Née le 23 juillet 1885 à Parigné-l’Évêque (Sarthe), morte le 1er mars 1927 à Rouez-en-Champagne (Sarthe) ; institutrice dans la Sarthe ; fondatrice en 1908 du Groupe féministe universitaire sarthois, affilié à la Fédération des groupes féministes universitaires de France ; pionnière du syndicalisme dans l’enseignement primaire.

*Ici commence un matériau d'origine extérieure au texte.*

(* ===== verification/FsmReader.v ===== *)
(** * The reader of the coherence tables

    [class FSMReader] of [src/FSMReader.cpp]: the parser of the protocol CSV
    files and the queries the protocol handlers make.  A file is its text. *)

From S2P Require Export CText.

Local Open Scope string_scope.
Open Scope Z_scope.

Record FSMState := mkFSMState {
  is_data_valid : bool;
  stable : bool;
  transitions : gmap Z Z;
  actions : gmap Z (list Z);
  m_own_state : Z }.

Record FSMReader := mkFSMReader {
  m_eventIds : gmap string Z;
  m_actionIds : gmap string Z;
  m_stateIds : gmap string Z;
  m_states : list FSMState }.

Definition emptyFSMReader : FSMReader := mkFSMReader ∅ ∅ ∅ [].

(** [map::at] *)
Definition map_at (ids : gmap string Z) (name : string) : outcome Z :=
  match ids !! name with
  | Some v => Ok v
  | None => Crash "map::at"
  end.

(** ** Parsing *)

(** The [do ... while] over the action names of a cell: [pos] is the stream's
    position, [last_delim] that of the last "/". *)
Fixpoint action_names (n : nat) (st : option string) (pos last_delim : nat) : list string :=
  match n with
  | O => []
  | S n' =>
      let '(_, name, st') := getline st "" "/" in
      let pos' := (pos + String.length name + 1)%nat in
      name :: (if (pos' <? last_delim)%nat then action_names n' st' pos' last_delim else [])
  end.

(** One cell of a row: the next state and the actions. *)
Definition parse_cell (actionIds stateIds : gmap string Z) (state_name field : string)
    : outcome (Z * list Z) :=
  let field := _trim field in
  if String.eqb field "" then let! s := map_at stateIds state_name in Ok (s, [])
  else
    match after_last "/" field with
    | O => let! s := map_at stateIds field in Ok (s, [])
    | S last_delim =>
        let next_state := _trim (drop_chars (S last_delim) field) in
        let! s := map_at stateIds (if String.eqb next_state "" then state_name else next_state) in
        let! acts := ofold (fun acts name => let! a := map_at actionIds (_trim name) in Ok (acts ++ [a])%list)
                       (action_names (S (String.length field)) (Some field) 0 last_delim) [] in
        Ok (s, acts)
    end.

(** [this->actions[event_index]] exists only when an action was pushed. *)
Definition add_cell (event_index : Z) (c : Z * list Z) (st : FSMState) : FSMState :=
  mkFSMState (is_data_valid st) (stable st) (<[event_index := c.1]> (transitions st))
    (match c.2 with [] => actions st | l => <[event_index := l]> (actions st) end) (m_own_state st).

Fixpoint parse_cells (actionIds stateIds : gmap string Z) (state_name : string)
    (cells : list string) (event_index : Z) (st : FSMState) : outcome FSMState :=
  match cells with
  | [] => Ok st
  | field :: cells' =>
      let! c := parse_cell actionIds stateIds state_name field in
      parse_cells actionIds stateIds state_name cells' (event_index + 1) (add_cell event_index c st)
  end.

(** [FSMState::FSMState(line, ...)] *)
Definition newFSMState (line : string) (actionIds stateIds : gmap string Z) : outcome FSMState :=
  let '(_, state_name, st1) := getline (Some line) "" "," in
  let state_name := _trim state_name in
  let! own := map_at stateIds state_name in
  let '(_, field1, st2) := getline st1 "" "," in
  let '(_, field2, st3) := getline st2 field1 "," in
  parse_cells actionIds stateIds state_name (fields st3 ",") 0
    (mkFSMState (atoi field2 =? 1) (atoi field1 =? 1) ∅ ∅ own).

(** [parseFile(file, ids)]: the ids and the lines left in the file. *)
Fixpoint parseFile_ids (lines : list string) (ids : gmap string Z) : gmap string Z * list string :=
  match lines with
  | [] => (ids, [])
  | line :: lines' =>
      let '(_, value, st1) := getline (Some line) "" "," in
      let '(_, index, _) := getline st1 "" "," in
      let index := _trim index in
      if String.eqb index "" then (ids, lines')
      else parseFile_ids lines' (<[index := atoi (_trim value)]> ids)
  end.

(** [parseFile(file, states)]: every remaining line is a row. *)
Definition parseFile_states (r : FSMReader) (lines : list string) : outcome FSMReader :=
  let! states := ofold (fun states line =>
      let! st := newFSMState line (m_actionIds r) (m_stateIds r) in Ok (states ++ [st])%list)
    lines (m_states r) in
  Ok (mkFSMReader (m_eventIds r) (m_actionIds r) (m_stateIds r) states).

Definition EVENT_CSV_ID := "EventNum".
Definition ACTION_CSV_ID := "ActionNum".
Definition STATE_CSV_ID := "StateNum".
Definition STATE_CSV_TABLE := "State".

(** The constructor's loop over the lines; [n] bounds the lines left. *)
Fixpoint load_lines (n : nat) (r : FSMReader) (lines : list string) : outcome FSMReader :=
  match n, lines with
  | O, _ | _, [] => Ok r
  | S n', line :: lines' =>
      if contains EVENT_CSV_ID line then
        let '(ids, rest) := parseFile_ids lines' (m_eventIds r) in
        load_lines n' (mkFSMReader ids (m_actionIds r) (m_stateIds r) (m_states r)) rest
      else if contains ACTION_CSV_ID line then
        let '(ids, rest) := parseFile_ids lines' (m_actionIds r) in
        load_lines n' (mkFSMReader (m_eventIds r) ids (m_stateIds r) (m_states r)) rest
      else if contains STATE_CSV_ID line then
        let '(ids, rest) := parseFile_ids lines' (m_stateIds r) in
        load_lines n' (mkFSMReader (m_eventIds r) (m_actionIds r) ids (m_states r)) rest
      else if contains STATE_CSV_TABLE line then parseFile_states r lines'
      else load_lines n' r lines'
  end.

(** [FSMReader::FSMReader(fsmPath)] on the text of the file; [None] when it
    cannot be opened. *)
Definition newFSMReader (file : option string) : outcome FSMReader :=
  match file with
  | None => Exit "ERROR: Can't open FSM CSV file"
  | Some text =>
      let lines := fields (Some text) "010" in
      load_lines (length lines) emptyFSMReader lines
  end.

(** ** Queries *)

(** [m_states[state]]: no bounds check, an index out of range is undefined. *)
Definition fsm_row (r : FSMReader) (state : Z) : outcome FSMState :=
  if state <? 0 then Crash "vector index out of range" else
  match m_states r !! Z.to_nat state with
  | Some st => Ok st
  | None => Crash "vector index out of range"
  end.

Definition getNextState (st : FSMState) (event : Z) : Z := default (m_own_state st) (transitions st !! event).
Definition getActions (st : FSMState) (event : Z) : list Z := default [] (actions st !! event).

(** [m_stateIds[state_name]]: [operator[]] answers 0 for an unknown name. *)
Definition getState (r : FSMReader) (state_name : string) : Z := default 0 (m_stateIds r !! state_name).

Definition getTransition (r : FSMReader) (current_state event : Z) : outcome (Z * list Z) :=
  let! st := fsm_row r current_state in Ok (getNextState st event, getActions st event).

Definition isValidState (r : FSMReader) (state : Z) : outcome bool :=
  let! st := fsm_row r state in Ok (is_data_valid st).

Definition isStable (r : FSMReader) (state : Z) : outcome bool :=
  let! st := fsm_row r state in Ok (stable st).

Definition has_id (l : list Z) (id : Z) : bool := existsb (Z.eqb id) l.

Definition isHit (r : FSMReader) (state event : Z) : outcome bool :=
  let! st := fsm_row r state in Ok (has_id (getActions st event) (default 0 (m_actionIds r !! "Hit"))).

Definition isStall (r : FSMReader) (state event : Z) : outcome bool :=
  let! st := fsm_row r state in Ok (has_id (getActions st event) (default 0 (m_actionIds r !! "Stall"))).

Definition hasAction (r : FSMReader) (state event : Z) (action_name : string) : outcome bool :=
  match m_actionIds r !! action_name with
  | None => Ok false
  | Some id => let! st := fsm_row r state in Ok (has_id (getActions st event) id)
  end.

(** ** Lemmas *)

Lemma parse_cells_spec A S name cells : forall i st st',
  parse_cells A S name cells i st = Ok st' ->
  m_own_state st' = m_own_state st /\ is_data_valid st' = is_data_valid st /\ stable st' = stable st /\
  forall e, match cells !! Z.to_nat (e - i) with
            | Some c => i <= e -> actions st !! e = None ->
                parse_cell A S name c = Ok (getNextState st' e, getActions st' e)
            | None => transitions st' !! e = transitions st !! e /\ actions st' !! e = actions st !! e
            end /\
            (e < i -> transitions st' !! e = transitions st !! e /\ actions st' !! e = actions st !! e).
Proof.
  induction cells as [|c cells IH]; intros i st st'; cbn.
  { by intros [= <-]. }
  intros ([s acts] & Hc & H)%obind_Ok.
  apply IH in H as (Hown & Hval & Hst & Hcells).
  split_and!; [done..|]. intros e. destruct (Hcells e) as [He Hlt].
  assert (Hother : e <> i -> transitions (add_cell i (s, acts) st) !! e = transitions st !! e /\
                             actions (add_cell i (s, acts) st) !! e = actions st !! e).
  { intros Hne. cbn. rewrite lookup_insert_ne by done. split; [done|].
    destruct acts; [done|]. by rewrite lookup_insert_ne. }
  split.
  - destruct (Z.lt_trichotomy e i) as [Hlt'|[->|Hgt]].
    + assert (Ee : Z.to_nat (e - i) = 0%nat) by lia. rewrite Ee. cbn. lia.
    + rewrite Z.sub_diag. cbn. intros _ Hact. destruct Hlt as [Ht Ha]; [lia|].
      rewrite Hc. unfold getNextState, getActions. rewrite Ht, Ha. cbn. rewrite lookup_insert_eq.
      destruct acts; [by rewrite Hact|]. by rewrite lookup_insert_eq.
    + assert (Ee : Z.to_nat (e - i) = Datatypes.S (Z.to_nat (e - (i + 1)))) by lia. rewrite Ee. cbn.
      destruct Hother as [Ht Ha]; [lia|]. destruct (cells !! Z.to_nat (e - (i + 1))).
      * intros _ Hact. apply He; [lia|]. by rewrite Ha.
      * by rewrite <- Ht, <- Ha.
  - intros Hlt'. destruct Hlt as [Ht Ha]; [lia|]. destruct Hother as [Ht' Ha']; [lia|]. by rewrite Ht, Ha.
Qed.

Lemma parseFile_ids_length lines ids : (length (parseFile_ids lines ids).2 <= length lines)%nat.
Proof.
  revert ids. induction lines as [|line lines IH]; intros ids; cbn [parseFile_ids]; [done|].
  destruct (getline (Some line) "" ",") as [[? value] st1].
  destruct (getline st1 "" ",") as [[? index] ?]. destruct (String.eqb _ _); cbn; [lia|].
  etrans; [apply IH|]. lia.
Qed.

Lemma load_lines_fuel : forall n m r lines,
  (length lines <= n)%nat -> (length lines <= m)%nat -> load_lines n r lines = load_lines m r lines.
Proof.
  induction n as [|n IH]; intros [|m] r [|line lines] Hn Hm; cbn [length load_lines] in *; try lia; try done.
  pose proof (parseFile_ids_length lines) as Hlen.
  repeat case_match; try done; try (apply IH; lia);
    match goal with H : parseFile_ids lines ?ids = (_, ?rest) |- _ =>
      specialize (Hlen ids); rewrite H in Hlen; cbn in Hlen; apply IH; lia end.
Qed.

(** ** Properties *)

(** The name and the cells of a row, as the constructor splits the line. *)
Definition row_name (line : string) : string :=
  let '(_, state_name, _) := getline (Some line) "" "," in _trim state_name.
Definition row_cells (line : string) : list string :=
  let '(_, _, st1) := getline (Some line) "" "," in
  let '(_, field1, st2) := getline st1 "" "," in
  let '(_, _, st3) := getline st2 field1 "," in fields st3 ",".

(** A parsed row means its cells.  The transition of event [e] is what the
    cell in column [e] says; an event whose cell is missing (a trailing cell
    [getline] drops) stays in the row's own state without action, and so does
    one whose cell is blank. *)
Theorem newFSMState_cells line A S st : newFSMState line A S = Ok st ->
  map_at S (row_name line) = Ok (m_own_state st) /\
  forall e, 0 <= e ->
    match row_cells line !! Z.to_nat e with
    | Some c =>
        parse_cell A S (row_name line) c = Ok (getNextState st e, getActions st e) /\
        (_trim c = "" -> getNextState st e = m_own_state st /\ getActions st e = [])
    | None => getNextState st e = m_own_state st /\ getActions st e = []
    end.
Proof.
  unfold newFSMState, row_name, row_cells.
  destruct (getline (Some line) "" ",") as [[? name] st1].
  intros (own & Hown & H)%obind_Ok.
  destruct (getline st1 "" ",") as [[? field1] st2].
  destruct (getline st2 field1 ",") as [[? field2] st3].
  apply parse_cells_spec in H as (Hown' & _ & _ & Hcells). cbn in Hown'. rewrite Hown'.
  split; [done|]. intros e He. destruct (Hcells e) as [Hc _]. rewrite Z.sub_0_r in Hc.
  destruct (fields st3 "," !! Z.to_nat e) as [c|].
  - cbn in Hc. specialize (Hc He). rewrite lookup_empty in Hc. specialize (Hc eq_refl).
    split; [done|]. intros Hblank. unfold parse_cell in Hc. rewrite Hblank in Hc. cbn in Hc.
    rewrite Hown in Hc. cbn in Hc. by injection Hc as <- <-.
  - cbn in Hc. rewrite !lookup_empty in Hc. destruct Hc as [Ht Ha].
    unfold getNextState, getActions. by rewrite Ht, Ha, Hown'.
Qed.

Definition demo_ids : gmap string Z := list_to_map [("I", 0); ("S", 3); ("Hit", 1); ("GetS", 2)].

Lemma newFSMState_cells_witness :
  exists st, newFSMState " S ,1,1, Hit/ ,,GetS/Hit/I,I" demo_ids demo_ids = Ok st /\
  map_at demo_ids "S" = Ok (m_own_state st) /\
  forall e, 0 <= e ->
    match [" Hit/ "; ""; "GetS/Hit/I"; "I"] !! Z.to_nat e with
    | Some c =>
        parse_cell demo_ids demo_ids "S" c = Ok (getNextState st e, getActions st e) /\
        (_trim c = "" -> getNextState st e = m_own_state st /\ getActions st e = [])
    | None => getNextState st e = m_own_state st /\ getActions st e = []
    end.
Proof.
  eexists. split; [vm_compute; reflexivity|].
  apply (newFSMState_cells " S ,1,1, Hit/ ,,GetS/Hit/I,I" demo_ids demo_ids). vm_compute. reflexivity.
Defined.

(** The constructor's loop reads the whole file: any larger number of
    iterations gives the same reader. *)
Lemma newFSMReader_total text n :
  (length (fields (Some text) "010") <= n)%nat ->
  load_lines n emptyFSMReader (fields (Some text) "010") = newFSMReader (Some text).
Proof. intros Hn. unfold newFSMReader. by apply load_lines_fuel. Qed.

Fille d’un coiffeur, élève de l’École normale d’institutrices du Mans d’octobre 1902 à juillet 1905, Marie Froger, titulaire du brevet supérieur, exerça ses fonctions d’institutrice dans cinq communes sarthoises. Stagiaire à Brette, elle y obtint son certificat d’aptitude pédagogique, le 17 mars 1906. Son premier poste de titulaire fut, deux ans durant, Peray, petite commune à école mixte. En septembre 1908 elle fut nommée à Boessé-le-Sec dont l’école de filles venait d’être laïcisée. Le 16 mai 1910, elle y épousa, mariage purement civil, Albert, Alexandre Roncière, né le 27 février 1886 à Saint-Cosme-de-Vair (Sarthe), ancien normalien du Mans (1903-1906), instituteur-adjoint à La Ferté-Bernard, ville proche de Boessé-le-Sec. À partir de juillet 1910, le couple enseigna dans trois postes doubles : Saint-Jean-de-la Motte, jusqu’en 1913, où elle dirigea l’école de filles, son mari étant maître-adjoint à celle de garçons ; Asnières où naquirent leurs deux fils, en 1914 puis en 1916, et où la lutte fut vive, mais inégale, entre l’école publique de filles et l’école privée propriété du maire tout influent, surtout pendant la guerre ; enfin, à partir d’octobre 1920, Rouez-en-Champagne, près de Sillé-le-Guillaume, où elle mourut dans sa 42e année. Son état de santé avait toujours été assez préoccupant.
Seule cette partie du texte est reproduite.